Using this primitive predictive formula Makau’s best at Half Marathon, 58:52, suggests he could run 2:02:44; Haile Gebrselassie’s 58:55 predicts a 2:02:50 Marathon. Haile himself came up with a very similar figure of what he thought he could ultimately run. So maybe the Marathon record is due for an improvement sometime soon.
Doping “improvements” where they remain undetected, may contribute. But the assumption must be that the general level of performance even today is similarly influenced. Any step up to a new level of performance would come with a new innovation in doping – synthetic blood, perhaps.
But there is more than one way to skin a cat – or break a record. Race organisers are today only too willing to set up pacemaking teams to help in squeezing the best out of contracted elite runners. The pacemakers on occasion are so numerous that they afford a physical windbreak for the record-attempter. While some see this as contravening existing rules of competition relating to “assistance” others advocate a liberalization to the point where “anything goes”.
Recall the “world bests” set by Tegla Lorupe in the 1990s, when she was lost amid a pack of male pacers until the final 100m of a marathon. Recall also the world best that Haile Gebrselassie set in Doha in 2002 for 10,000m on the road, running so close to a leading vehicle that he was spared any wind resistance.

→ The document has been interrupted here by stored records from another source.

(** * OpenDiscord: the session/thread synchronisation core

    A shallow embedding of the JavaScript sources of the Discord bridge
    (the bot file holding [splitMessage], [getLatestExchange],
    [handleSessionIdle], [startGlobalEventSubscription],
    [handleButtonInteraction] and the webhook server) together with the
    properties its specification states about it.

    Conventions of the embedding:
    - a JS string is the list of its UTF-16 code units ([list N]);
    - a JS integer number is a [Z]; [-1] is the usual "not found" value;
    - [undefined]/[null] are [None];
    - a [Map] is a [gmap], a [Set] is a [gset];
    - a call to the chat platform or to the AI backend takes its outcome
      from an explicit environment record and is logged in a trace. *)

From Stdlib Require Import ZArith Lia Ascii String.
From stdpp Require Import gmap strings list fin_maps pretty.
From Equations Require Import Equations.

Set Default Proof Using "Type".

(** ** JavaScript strings *)

Abbreviation jsstring := (list N).

Module JS.

(** A string literal of the source, as code units. *)
Definition lit (s : string) : jsstring :=
  N_of_ascii <$> list_ascii_of_string s.

Definition NEWLINE : N := 10.   (* '\n' *)
Definition SPACE : N := 32.     (* ' '  *)

(** [s.length] *)
Definition len (s : jsstring) : Z := Z.of_nat (List.length s).

(** WhiteSpace and LineTerminator code units, the ones [trim] removes. *)
Definition is_white_space (c : N) : bool :=
  ((9 <=? c) && (c <=? 13) || (c =? 32) || (c =? 160) || (c =? 5760)
   || (8192 <=? c) && (c <=? 8202) || (c =? 8232) || (c =? 8233)
   || (c =? 8239) || (c =? 8287) || (c =? 12288) || (c =? 65279))%N.

Fixpoint trimStart (s : jsstring) : jsstring :=
  match s with
  | c :: s' => if is_white_space c then trimStart s' else s
  | [] => []
  end.

Definition trimEnd (s : jsstring) : jsstring := rev (trimStart (rev s)).

(** [s.trim()] *)
Definition trim (s : jsstring) : jsstring := trimEnd (trimStart s).

(** A relative index of [slice]: negative counts from the end, and the
    result is clamped to [0, len]. *)
Definition relative_index (length_ : Z) (i : Z) : Z :=
  if (i <? 0)%Z then Z.max (length_ + i) 0 else Z.min i length_.

(** [s.slice(start, end)] *)
Definition slice {A} (s : list A) (start end_ : Z) : list A :=
  let length_ := Z.of_nat (List.length s) in
  let from := relative_index length_ start in
  let to := relative_index length_ end_ in
  take (Z.to_nat (to - from)) (drop (Z.to_nat from) s).

(** [s.slice(start)] *)
Definition slice_from {A} (s : list A) (start : Z) : list A :=
  slice s start (Z.of_nat (List.length s)).

(** [s.lastIndexOf(c, position)] for a search string of one code unit:
    the candidates are tried from [min(max(position, 0), len - 1)] down
    to [0]; [n] is the number of candidates left. *)
Fixpoint lastIndexOf_from (s : jsstring) (c : N) (n : nat) : Z :=
  match n with
  | O => -1
  | S i =>
      match s !! i with
      | Some c' => if (c' =? c)%N then Z.of_nat i else lastIndexOf_from s c i
      | None => lastIndexOf_from s c i
      end
  end.

Definition lastIndexOf (s : jsstring) (c : N) (position : Z) : Z :=
  let start := Z.min (Z.max position 0) (len s - 1) in
  lastIndexOf_from s c (Z.to_nat (start + 1)).

(** Truthiness of a string-or-undefined value: [undefined] and the empty
    string are falsy. *)
Definition truthy (v : option jsstring) : bool :=
  match v with
  | Some (_ :: _) => true
  | _ => false
  end.

(** [a || b] on string-or-undefined values. *)
Definition or (a b : option jsstring) : option jsstring :=
  if truthy a then a else b.

End JS.

(** ** splitMessage *)

(** The choice of the split point inside one iteration of the loop of
    [splitMessage].  [splitIndex < maxLength / 2] is a comparison of
    numbers; on integers it is [2 * splitIndex < maxLength]. *)
Definition chooseSplitIndex (remaining : jsstring) (maxLength : Z) : Z :=
  (* Try to split at newline *)
  let splitIndex := JS.lastIndexOf remaining JS.NEWLINE maxLength in
  let splitIndex :=
    if (splitIndex =? -1)%Z || (2 * splitIndex <? maxLength)%Z
    then (* Try to split at space *)
      JS.lastIndexOf remaining JS.SPACE maxLength
    else splitIndex in
  if (splitIndex =? -1)%Z || (2 * splitIndex <? maxLength)%Z
  then (* Force split *) maxLength
  else splitIndex.

(** The [while (remaining.length > 0)] loop.  The loop need not stop (with
    [maxLength = 0] it never does), so it runs on fuel: [None] is "still
    running when the fuel was used up". *)
Fixpoint splitMessage_loop (fuel : nat) (maxLength : Z)
    (remaining : jsstring) (parts : list jsstring) : option (list jsstring) :=
  match fuel with
  | O => None
  | S fuel' =>
      if (0 <? JS.len remaining)%Z then
        if (JS.len remaining <=? maxLength)%Z then
          Some (parts ++ [remaining])
        else
          let splitIndex := chooseSplitIndex remaining maxLength in
          splitMessage_loop fuel' maxLength
            (JS.trim (JS.slice_from remaining splitIndex))
            (parts ++ [JS.slice remaining 0 splitIndex])
      else Some parts
  end.

Definition splitMessage_fuel (fuel : nat) (text : jsstring) (maxLength : Z)
    : option (list jsstring) :=
  if (JS.len text <=? maxLength)%Z then Some [text]
  else splitMessage_loop fuel maxLength text [].

(** One unit of fuel per code unit, and one for the last test of the loop
    condition. *)
Definition splitMessage (text : jsstring) (maxLength : Z)
    : option (list jsstring) :=
  splitMessage_fuel (S (List.length text)) text maxLength.

(** ** Messages and the exchange extractor *)

Record part := { part_type : option jsstring; part_text : option jsstring }.

Record message_info := { info_role : option jsstring }.

Record message := {
  msg_role : option jsstring;
  msg_info : option message_info;
  msg_parts : option (list part)
}.

Definition ASSISTANT : jsstring := JS.lit "assistant".
Definition USER : jsstring := JS.lit "user".

(** [msg.role || msg.info?.role] *)
Definition message_role (msg : message) : option jsstring :=
  JS.or (msg_role msg) (msg_info msg ≫= info_role).

Definition extractMessageContent (message : option message) : jsstring :=
  match message with
  | None => []
  | Some m =>
      let parts := default [] (msg_parts m) in
      if bool_decide (List.length parts = 0) then []
      else
        JS.trim
          (foldl (λ content p,
                    if bool_decide (part_type p = Some (JS.lit "text"))
                    then content ++ default [] (JS.or (part_text p) (Some []))
                    else content)
                 [] parts)
  end.

Record exchange := {
  userMessage : option message;
  assistantMessage : option message
}.

(** The backward scan [for (let i = messages.length - 1; i >= 0; i--)].
    [visited] holds [messages[i]], [messages[i-1]], ..., [messages[0]];
    the result is [(lastUserIdx, lastAssistantIdx)]. *)
Fixpoint getLatestExchange_loop (visited : list message) (i : Z)
    (lastAssistantIdx : Z) : Z * Z :=
  match visited with
  | [] => (-1, lastAssistantIdx)%Z
  | msg :: rest =>
      let role := message_role msg in
      let lastAssistantIdx :=
        if bool_decide (role = Some ASSISTANT) && (lastAssistantIdx =? -1)%Z
        then i else lastAssistantIdx in
      if bool_decide (role = Some USER) && negb (lastAssistantIdx =? -1)%Z
      then (i, lastAssistantIdx)
      else getLatestExchange_loop rest (i - 1) lastAssistantIdx
  end.

Definition getLatestExchange (messages : list message) : option exchange :=
  let '(lastUserIdx, lastAssistantIdx) :=
    getLatestExchange_loop (rev messages)
      (Z.of_nat (List.length messages) - 1) (-1) in
  if (lastUserIdx =? -1)%Z || (lastAssistantIdx =? -1)%Z then None
  else Some {| userMessage := messages !! Z.to_nat lastUserIdx;
               assistantMessage := messages !! Z.to_nat lastAssistantIdx |}.

(** ** The process-wide state *)

(** A value of [lastPostedContent]. *)
Record posted := { userContent : jsstring; assistantContent : jsstring }.

Record thread := { thread_id : jsstring; thread_name : jsstring }.

(** What a [setTimeout] was given to call. *)
Inductive callback :=
| CallHandleSessionIdle (sessionId : jsstring)
| CallStartGlobalEventSubscription.

#[global] Instance callback_eq_dec : EqDecision callback.
Proof. solve_decision. Defined.

(** Calls to the chat platform and to the AI backend, as attempted. *)
Inductive effect :=
| SessionMessages (sessionId : jsstring)
| EnsureSyncChannel
| ChannelSend (channel : jsstring) (title : jsstring)
| StartThread (name : jsstring) (sessionId : jsstring)
| ChannelsFetch (threadId : jsstring)
| ThreadSend (threadId : jsstring) (content : jsstring)
| GlobalEvent.

Record world := {
  sessionToThread : gmap jsstring jsstring;
  threadToSession : gmap jsstring jsstring;
  subscribedThreads : gset jsstring;
  lastPostedContent : gmap jsstring posted;
  discordInitiatedSessions : gset jsstring;
  syncChannel : option jsstring;
  timers : list (callback * Z);
  trace : list effect
}.

Definition initial_world : world :=
  {| sessionToThread := ∅; threadToSession := ∅; subscribedThreads := ∅;
     lastPostedContent := ∅; discordInitiatedSessions := ∅;
     syncChannel := None; timers := []; trace := [] |}.

Definition with_sessionToThread (f : gmap jsstring jsstring → gmap jsstring jsstring)
    (w : world) : world :=
  {| sessionToThread := f (sessionToThread w);
     threadToSession := threadToSession w;
     subscribedThreads := subscribedThreads w;
     lastPostedContent := lastPostedContent w;
     discordInitiatedSessions := discordInitiatedSessions w;
     syncChannel := syncChannel w; timers := timers w; trace := trace w |}.

Definition with_threadToSession (f : gmap jsstring jsstring → gmap jsstring jsstring)
    (w : world) : world :=
  {| sessionToThread := sessionToThread w;
     threadToSession := f (threadToSession w);
     subscribedThreads := subscribedThreads w;
     lastPostedContent := lastPostedContent w;
     discordInitiatedSessions := discordInitiatedSessions w;
     syncChannel := syncChannel w; timers := timers w; trace := trace w |}.

Definition with_subscribedThreads (f : gset jsstring → gset jsstring)
    (w : world) : world :=
  {| sessionToThread := sessionToThread w;
     threadToSession := threadToSession w;
     subscribedThreads := f (subscribedThreads w);
     lastPostedContent := lastPostedContent w;
     discordInitiatedSessions := discordInitiatedSessions w;
     syncChannel := syncChannel w; timers := timers w; trace := trace w |}.

Definition with_lastPostedContent (f : gmap jsstring posted → gmap jsstring posted)
    (w : world) : world :=
  {| sessionToThread := sessionToThread w;
     threadToSession := threadToSession w;
     subscribedThreads := subscribedThreads w;
     lastPostedContent := f (lastPostedContent w);
     discordInitiatedSessions := discordInitiatedSessions w;
     syncChannel := syncChannel w; timers := timers w; trace := trace w |}.

Definition with_discordInitiatedSessions (f : gset jsstring → gset jsstring)
    (w : world) : world :=
  {| sessionToThread := sessionToThread w;
     threadToSession := threadToSession w;
     subscribedThreads := subscribedThreads w;
     lastPostedContent := lastPostedContent w;
     discordInitiatedSessions := f (discordInitiatedSessions w);
     syncChannel := syncChannel w; timers := timers w; trace := trace w |}.

Definition with_syncChannel (c : option jsstring) (w : world) : world :=
  {| sessionToThread := sessionToThread w;
     threadToSession := threadToSession w;
     subscribedThreads := subscribedThreads w;
     lastPostedContent := lastPostedContent w;
     discordInitiatedSessions := discordInitiatedSessions w;
     syncChannel := c; timers := timers w; trace := trace w |}.

Definition with_timer (t : callback * Z) (w : world) : world :=
  {| sessionToThread := sessionToThread w;
     threadToSession := threadToSession w;
     subscribedThreads := subscribedThreads w;
     lastPostedContent := lastPostedContent w;
     discordInitiatedSessions := discordInitiatedSessions w;
     syncChannel := syncChannel w; timers := timers w ++ [t];
     trace := trace w |}.

Definition with_effect (e : effect) (w : world) : world :=
  {| sessionToThread := sessionToThread w;
     threadToSession := threadToSession w;
     subscribedThreads := subscribedThreads w;
     lastPostedContent := lastPostedContent w;
     discordInitiatedSessions := discordInitiatedSessions w;
     syncChannel := syncChannel w; timers := timers w;
     trace := trace w ++ [e] |}.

As in doping, so too in other forms of assistance: the cyclists got there first. Back at the end of the 19th century Charles “Mile-a-Minute” Murphy drafted a train to set a record of 96km/h (60 mph). A mile of plywood sheets was attached to the railroad ties so that Murphy had a smooth surface to ride on behind the train.
Surely, more than a century later, we can do better than that?
Let the runner run on the road, but place him inside a surrounding structure, like a bus. Just cut a rectangular hole out of the floor so that the athlete would remain totally responsible for generating his/her own forward motion. The athlete of course, would have someone mopping their brow and passing them drinks as required – or be linked up to an intravenous feed.
They could run in nothing more than a G-string and running shoes, be given computer-generated read-outs on pace requirement and positive motivational sensory inputs via audio, video and olfactory stimulation. That way, running sub 2-hours for a marathon should be a doddle.
Any other way, and I won’t believe it.